● Work task
The reply should contain all of the data below, word for word.

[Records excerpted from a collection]
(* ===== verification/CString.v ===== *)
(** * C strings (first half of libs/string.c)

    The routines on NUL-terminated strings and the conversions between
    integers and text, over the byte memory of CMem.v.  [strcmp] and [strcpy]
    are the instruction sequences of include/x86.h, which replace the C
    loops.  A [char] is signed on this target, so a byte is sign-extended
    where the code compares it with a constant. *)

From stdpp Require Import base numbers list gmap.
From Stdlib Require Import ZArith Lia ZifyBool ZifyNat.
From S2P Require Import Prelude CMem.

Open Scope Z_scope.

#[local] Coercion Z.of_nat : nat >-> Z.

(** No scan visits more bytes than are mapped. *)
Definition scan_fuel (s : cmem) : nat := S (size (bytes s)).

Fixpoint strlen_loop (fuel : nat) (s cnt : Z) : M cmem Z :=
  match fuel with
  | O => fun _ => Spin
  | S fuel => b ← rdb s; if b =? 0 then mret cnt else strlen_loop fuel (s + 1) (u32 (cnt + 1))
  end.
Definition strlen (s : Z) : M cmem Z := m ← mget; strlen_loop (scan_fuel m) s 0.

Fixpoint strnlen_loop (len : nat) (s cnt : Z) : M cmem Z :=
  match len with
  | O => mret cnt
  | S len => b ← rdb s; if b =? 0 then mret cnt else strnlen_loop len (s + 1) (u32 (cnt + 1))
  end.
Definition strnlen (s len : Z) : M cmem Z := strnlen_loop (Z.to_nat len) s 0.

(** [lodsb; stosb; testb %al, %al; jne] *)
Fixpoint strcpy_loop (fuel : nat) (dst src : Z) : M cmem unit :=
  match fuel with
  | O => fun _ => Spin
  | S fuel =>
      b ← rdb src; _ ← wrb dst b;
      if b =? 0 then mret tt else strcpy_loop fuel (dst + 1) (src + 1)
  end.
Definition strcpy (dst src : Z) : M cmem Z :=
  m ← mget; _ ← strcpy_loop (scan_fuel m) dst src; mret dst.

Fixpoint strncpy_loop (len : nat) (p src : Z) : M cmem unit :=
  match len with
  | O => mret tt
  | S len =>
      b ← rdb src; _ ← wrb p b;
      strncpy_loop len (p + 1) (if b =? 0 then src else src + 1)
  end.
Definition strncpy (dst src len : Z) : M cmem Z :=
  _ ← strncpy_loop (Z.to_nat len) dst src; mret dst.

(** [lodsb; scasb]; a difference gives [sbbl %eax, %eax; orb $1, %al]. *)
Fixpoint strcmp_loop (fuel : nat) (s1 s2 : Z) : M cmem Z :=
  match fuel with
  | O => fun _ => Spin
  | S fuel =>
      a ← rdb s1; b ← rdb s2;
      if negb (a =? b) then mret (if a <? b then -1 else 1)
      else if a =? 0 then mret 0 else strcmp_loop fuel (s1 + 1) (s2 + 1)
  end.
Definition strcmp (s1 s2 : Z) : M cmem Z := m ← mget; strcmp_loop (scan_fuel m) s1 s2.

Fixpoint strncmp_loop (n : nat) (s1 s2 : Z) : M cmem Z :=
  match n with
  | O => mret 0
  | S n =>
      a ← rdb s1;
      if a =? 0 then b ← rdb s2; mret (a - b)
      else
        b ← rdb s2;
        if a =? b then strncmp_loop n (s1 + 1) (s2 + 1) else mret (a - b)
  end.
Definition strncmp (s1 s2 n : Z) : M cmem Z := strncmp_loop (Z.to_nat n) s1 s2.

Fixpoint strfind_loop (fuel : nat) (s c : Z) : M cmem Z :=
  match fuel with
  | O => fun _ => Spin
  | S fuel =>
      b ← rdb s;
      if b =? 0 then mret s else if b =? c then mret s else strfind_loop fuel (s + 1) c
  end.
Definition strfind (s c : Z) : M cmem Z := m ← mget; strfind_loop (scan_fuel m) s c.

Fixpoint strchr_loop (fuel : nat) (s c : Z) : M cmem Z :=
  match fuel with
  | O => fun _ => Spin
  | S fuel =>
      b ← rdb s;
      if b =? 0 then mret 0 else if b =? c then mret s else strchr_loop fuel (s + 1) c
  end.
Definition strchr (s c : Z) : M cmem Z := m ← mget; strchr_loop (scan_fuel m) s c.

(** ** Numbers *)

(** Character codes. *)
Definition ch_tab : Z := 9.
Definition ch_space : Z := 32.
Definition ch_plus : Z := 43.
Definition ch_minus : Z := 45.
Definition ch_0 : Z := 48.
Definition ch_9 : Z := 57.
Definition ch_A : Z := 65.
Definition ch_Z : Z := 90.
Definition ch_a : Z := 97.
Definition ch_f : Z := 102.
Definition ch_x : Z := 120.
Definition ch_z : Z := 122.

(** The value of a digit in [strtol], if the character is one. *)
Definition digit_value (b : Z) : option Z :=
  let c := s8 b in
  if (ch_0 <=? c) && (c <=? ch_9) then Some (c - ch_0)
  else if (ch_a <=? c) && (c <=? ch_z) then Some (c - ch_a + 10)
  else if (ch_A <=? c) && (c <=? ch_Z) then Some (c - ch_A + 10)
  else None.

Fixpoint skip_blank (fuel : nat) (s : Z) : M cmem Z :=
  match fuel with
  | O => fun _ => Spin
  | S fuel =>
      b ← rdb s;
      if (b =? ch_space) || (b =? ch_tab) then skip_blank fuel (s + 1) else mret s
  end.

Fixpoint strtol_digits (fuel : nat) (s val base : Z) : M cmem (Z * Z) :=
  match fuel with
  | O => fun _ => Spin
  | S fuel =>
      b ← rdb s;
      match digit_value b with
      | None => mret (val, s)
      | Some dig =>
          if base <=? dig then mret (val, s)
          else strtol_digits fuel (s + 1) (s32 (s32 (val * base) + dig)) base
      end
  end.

● Task output
(* ===== verification/CString.v ===== *)
(** * C strings (first half of libs/string.c)

    The routines on NUL-terminated strings and the conversions between
    integers and text, over the byte memory of CMem.v.  [strcmp] and [strcpy]
    are the instruction sequences of include/x86.h, which replace the C
    loops.  A [char] is signed on this target, so a byte is sign-extended
    where the code compares it with a constant. *)

From stdpp Require Import base numbers list gmap.
From Stdlib Require Import ZArith Lia ZifyBool ZifyNat.
From S2P Require Import Prelude CMem.

Open Scope Z_scope.

#[local] Coercion Z.of_nat : nat >-> Z.

(** No scan visits more bytes than are mapped. *)
Definition scan_fuel (s : cmem) : nat := S (size (bytes s)).

Fixpoint strlen_loop (fuel : nat) (s cnt : Z) : M cmem Z :=
  match fuel with
  | O => fun _ => Spin
  | S fuel => b ← rdb s; if b =? 0 then mret cnt else strlen_loop fuel (s + 1) (u32 (cnt + 1))
  end.
Definition strlen (s : Z) : M cmem Z := m ← mget; strlen_loop (scan_fuel m) s 0.

Fixpoint strnlen_loop (len : nat) (s cnt : Z) : M cmem Z :=
  match len with
  | O => mret cnt
  | S len => b ← rdb s; if b =? 0 then mret cnt else strnlen_loop len (s + 1) (u32 (cnt + 1))
  end.
Definition strnlen (s len : Z) : M cmem Z := strnlen_loop (Z.to_nat len) s 0.

(** [lodsb; stosb; testb %al, %al; jne] *)
Fixpoint strcpy_loop (fuel : nat) (dst src : Z) : M cmem unit :=
  match fuel with
  | O => fun _ => Spin
  | S fuel =>
      b ← rdb src; _ ← wrb dst b;
      if b =? 0 then mret tt else strcpy_loop fuel (dst + 1) (src + 1)
  end.
Definition strcpy (dst src : Z) : M cmem Z :=
  m ← mget; _ ← strcpy_loop (scan_fuel m) dst src; mret dst.

Fixpoint strncpy_loop (len : nat) (p src : Z) : M cmem unit :=
  match len with
  | O => mret tt
  | S len =>
      b ← rdb src; _ ← wrb p b;
      strncpy_loop len (p + 1) (if b =? 0 then src else src + 1)
  end.
Definition strncpy (dst src len : Z) : M cmem Z :=
  _ ← strncpy_loop (Z.to_nat len) dst src; mret dst.

(** [lodsb; scasb]; a difference gives [sbbl %eax, %eax; orb $1, %al]. *)
Fixpoint strcmp_loop (fuel : nat) (s1 s2 : Z) : M cmem Z :=
  match fuel with
  | O => fun _ => Spin
  | S fuel =>
      a ← rdb s1; b ← rdb s2;
      if negb (a =? b) then mret (if a <? b then -1 else 1)
      else if a =? 0 then mret 0 else strcmp_loop fuel (s1 + 1) (s2 + 1)
  end.
Definition strcmp (s1 s2 : Z) : M cmem Z := m ← mget; strcmp_loop (scan_fuel m) s1 s2.

Fixpoint strncmp_loop (n : nat) (s1 s2 : Z) : M cmem Z :=
  match n with
  | O => mret 0
  | S n =>
      a ← rdb s1;
      if a =? 0 then b ← rdb s2; mret (a - b)
      else
        b ← rdb s2;
        if a =? b then strncmp_loop n (s1 + 1) (s2 + 1) else mret (a - b)
  end.
Definition strncmp (s1 s2 n : Z) : M cmem Z := strncmp_loop (Z.to_nat n) s1 s2.

Fixpoint strfind_loop (fuel : nat) (s c : Z) : M cmem Z :=
  match fuel with
  | O => fun _ => Spin
  | S fuel =>
      b ← rdb s;
      if b =? 0 then mret s else if b =? c then mret s else strfind_loop fuel (s + 1) c
  end.
Definition strfind (s c : Z) : M cmem Z := m ← mget; strfind_loop (scan_fuel m) s c.

Fixpoint strchr_loop (fuel : nat) (s c : Z) : M cmem Z :=
  match fuel with
  | O => fun _ => Spin
  | S fuel =>
      b ← rdb s;
      if b =? 0 then mret 0 else if b =? c then mret s else strchr_loop fuel (s + 1) c
  end.
Definition strchr (s c : Z) : M cmem Z := m ← mget; strchr_loop (scan_fuel m) s c.

(** ** Numbers *)

(** Character codes. *)
Definition ch_tab : Z := 9.
Definition ch_space : Z := 32.
Definition ch_plus : Z := 43.
Definition ch_minus : Z := 45.
Definition ch_0 : Z := 48.
Definition ch_9 : Z := 57.
Definition ch_A : Z := 65.
Definition ch_Z : Z := 90.
Definition ch_a : Z := 97.
Definition ch_f : Z := 102.
Definition ch_x : Z := 120.
Definition ch_z : Z := 122.

(** The value of a digit in [strtol], if the character is one. *)
Definition digit_value (b : Z) : option Z :=
  let c := s8 b in
  if (ch_0 <=? c) && (c <=? ch_9) then Some (c - ch_0)
  else if (ch_a <=? c) && (c <=? ch_z) then Some (c - ch_a + 10)
  else if (ch_A <=? c) && (c <=? ch_Z) then Some (c - ch_A + 10)
  else None.

Fixpoint skip_blank (fuel : nat) (s : Z) : M cmem Z :=
  match fuel with
  | O => fun _ => Spin
  | S fuel =>
      b ← rdb s;
      if (b =? ch_space) || (b =? ch_tab) then skip_blank fuel (s + 1) else mret s
  end.

Fixpoint strtol_digits (fuel : nat) (s val base : Z) : M cmem (Z * Z) :=
  match fuel with
  | O => fun _ => Spin
  | S fuel =>
      b ← rdb s;
      match digit_value b with
      | None => mret (val, s)
      | Some dig =>
          if base <=? dig then mret (val, s)
          else strtol_digits fuel (s + 1) (s32 (s32 (val * base) + dig)) base
      end
  end.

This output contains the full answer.